___ Records for this exercise
(** The store and journal after a request, in terms of those before:
    nothing written; a downgrade; a new pending row; an open row
    settled as failed or moved from pending to awaiting verification;
    an open row completed, with the activation of its user when the
    user row exists.  The token cache of the client is left free. *)
Inductive request_effect (w w' : world) : Prop :=
| eff_read :
    db w' = db w ->
    journal w' = journal w ->
    request_effect w w'
| eff_downgrade uid fid ft :
    subscription_tiers (db w) !! fid = Some ft ->
    tier_name ft = "free" ->
    db w' = Store (alter (fun _ => UserRow fid None) uid (users (db w)))
                  (subscription_tiers (db w)) (payment_transactions (db w)) ->
    journal w' = (journal w ++ [UsersUpdate uid fid None])%list ->
    request_effect w w'
| eff_insert row :
    status row = "pending" ->
    db w' = Store (users (db w)) (subscription_tiers (db w))
                  (payment_transactions (db w) ++ [row]) ->
    journal w' = (journal w ++ [TxnInsert row])%list ->
    request_effect w w'
| eff_settle t st g :
    In t (payment_transactions (db w)) ->
    terminal (status t) = false ->
    st = "failed" \/ (st = "awaiting_verification" /\ status t = "pending") ->
    (forall r, same_payment r (g r)) ->
    db w' = Store (users (db w)) (subscription_tiers (db w))
                  (update_where_id (txn_id t) (fun r => set_status st (g r))
                                   (payment_transactions (db w))) ->
    journal w' = (journal w ++ [TxnUpdate (txn_id t) st])%list ->
    request_effect w w'
| eff_complete t g :
    In t (payment_transactions (db w)) ->
    terminal (status t) = false ->
    (forall r, same_payment r (g r)) ->
    users (db w) !! txn_user_id t = None ->
    db w' = Store (users (db w)) (subscription_tiers (db w))
                  (update_where_id (txn_id t)
                     (fun r => set_status "completed" (g r))
                     (payment_transactions (db w))) ->
    journal w' = (journal w ++ [TxnUpdate (txn_id t) "completed"])%list ->
    request_effect w w'
| eff_activate t g u now :
    In t (payment_transactions (db w)) ->
    terminal (status t) = false ->
    (forall r, same_payment r (g r)) ->
    users (db w) !! txn_user_id t = Some u ->
    db w' = Store (alter (fun _ => UserRow (txn_tier_id t)
                            (Some (new_expires (subscription_expires_at u) now
                                     default_duration_days)))
                         (txn_user_id t) (users (db w)))
                  (subscription_tiers (db w))
                  (update_where_id (txn_id t)
                     (fun r => set_status "completed" (g r))
                     (payment_transactions (db w))) ->
    journal w' = (journal w ++ [TxnUpdate (txn_id t) "completed";
                    UsersUpdate (txn_user_id t) (txn_tier_id t)
                      (Some (new_expires (subscription_expires_at u) now
                               default_duration_days))])%list ->
    request_effect w w'.

(** ** Listings and the subscription status ([models.py], [main.py]) *)

Inductive ListingType := SALE | RENT.

Record CreateListing := {
  brand : string;
  model : string;
  year : Z;
  mileage : Z;
  transmission : string;
  condition : string;
  price : Z;
  location : string;
  notes : option string;
  listing_type : ListingType;
  daily_rate : option Z;
  seats : option Z;
  images : option (list string)
}.

(** A row of [car_listings]: the submitted fields, the owner and the
    status the handler adds, and the columns the database fills in. *)
Record listing_row := ListingRow {
  listing_id : string;
  listing_user_id : string;
  listing_data : CreateListing;
  listing_status : string;
  listing_created_at : Z;
  listing_expires_at : Z
}.

Definition set_listing_status (s : string) (l : listing_row) : listing_row :=
  ListingRow (listing_id l) (listing_user_id l) (listing_data l) s
             (listing_created_at l) (listing_expires_at l).

(** The ledger together with the table [car_listings]. *)
Record site := Site {
  ledger : world;
  car_listings : list listing_row
}.

(** [.eq("user_id", uid).eq("status", "active")] with [count="exact"] *)
Definition is_active_listing_of (uid : string) (l : listing_row) : bool :=
  String.eqb (listing_user_id l) uid && String.eqb (listing_status l) "active".

Definition active_listing_count (uid : string) (ls : list listing_row) : Z :=
  Z.of_nat (length (List.filter (is_active_listing_of uid) ls)).

Record SubscriptionStatusResponse := {
  status_current_tier : string;
  status_price_pula : Z;
  status_listing_limit : option Z;
  status_listing_count : Z;
  status_is_active : bool;
  status_expires_at : option Z;
  days_remaining : option Z;
  can_create_listing : bool
}.

(** [listing_limit is None or listing_count < listing_limit] *)
Definition below_limit (listing_limit : option Z) (listing_count : Z) : bool :=
  match listing_limit with
  | None => true
  | Some l => (listing_count <? l)%Z
  end.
______
Task to carry out: Begin at the line containing "can_create_listing : bool" and reproduce every line through the last one in the records above, exactly.

Result of the task:
  can_create_listing : bool
}.

(** [listing_limit is None or listing_count < listing_limit] *)
Definition below_limit (listing_limit : option Z) (listing_count : Z) : bool :=
  match listing_limit with
  | None => true
  | Some l => (listing_count <? l)%Z
  end.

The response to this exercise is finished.